■他者を恃まず、一人で何かを乗り越える。その矜持が、人の胸を熱くする

 ハードボイルド系でなくても、物語の世界でヒーローと呼ばれる男たちの多くは、フィジカルな面で平均以上に強い。だが、その強さの本質は、フィジカルなもののみにあるのではないのと

 ご本家のマーロウは、敵地に一人で乗り込むとき、案内役である男に「ほんとうに一人でいいのか」と尋ねられてこう答える。
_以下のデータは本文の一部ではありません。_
Definition read_entry (entry : Z * string * string) : Feeder.OracleQueueItem :=
  let '(n, _, caller) := entry in
  {| Feeder.item_id := Num n; Feeder.item_caller := caller |}.

(** From [w] to [w'] the process has started one submission for each of
    [ids], in order, each with the next random draw, and none besides. *)
Definition extends (random_source : nat -> spec_float) (w w' : world)
  (ids : list number) : Prop :=
  map id (invocations (trace w')) = map id (invocations (trace w)) ++ ids
  /\ map value (invocations (trace w'))
     = map value (invocations (trace w))
       ++ map (fun k => Feeder.getRandomNumber (random_source k) 9999999999999)
              (seq (randoms w) (List.length ids))
  /\ randoms w' = (randoms w + List.length ids)%nat
  /\ submissions w' = (submissions w + List.length ids)%nat.

(** Concrete events: a request for id 42 from the oracle, a message of
    another kind from the oracle, a request from another program. *)
Definition request42 : Host.UserMessageSent :=
  {| Host.source := "0x"; Host.dest := "0xd4";
     Host.data := new_request 42 Scenario.caller32 |}.

Definition other_kind : Host.UserMessageSent :=
  {| Host.source := "0x"; Host.dest := "0xd4"; Host.data := [x01; x02] |}.

Definition foreign : Host.UserMessageSent :=
  {| Host.source := "0xabc"; Host.dest := "0xd4";
     Host.data := new_request 42 Scenario.caller32 |}.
「ほんとなら、海兵隊を一個中隊ほど欲しいんだ。しかし、一人でやらないのなら、はじめからやらないよ」(『さらば愛しき人よ』より)

『さらば愛しき人よ』


 ごく普通に生きている人間が、命のやりとりをする修羅場に遭遇することは、めったにないだろうが、それぞれのフィールドにおいて、大切なものを賭けて闘わなければならない場面は、きっとあるはずだ。そんなとき、徒党を組まず、他者の権力を恃まず、一人であることを受け入れて、恐怖や諦念や躊躇や偏見や言い訳を超えて“敵”と対峙する--
 それこそが、まさに、矜持というものだろう。

 さて、日本の文芸界では、現在、どちらかというと、マッチョの匂いがしない男が流行りだ。しかし、この矜持を持った若きヒーローが登場すると、やはり、読む者の胸は熱くなる。
 そんなヒーローのひとり、石田衣良の大人気作『池袋ウエストゲートパーク』シリーズの主人公、ブクロのトラブルシューターこと真島誠は、友人を殺されて怯える少年にこう言う。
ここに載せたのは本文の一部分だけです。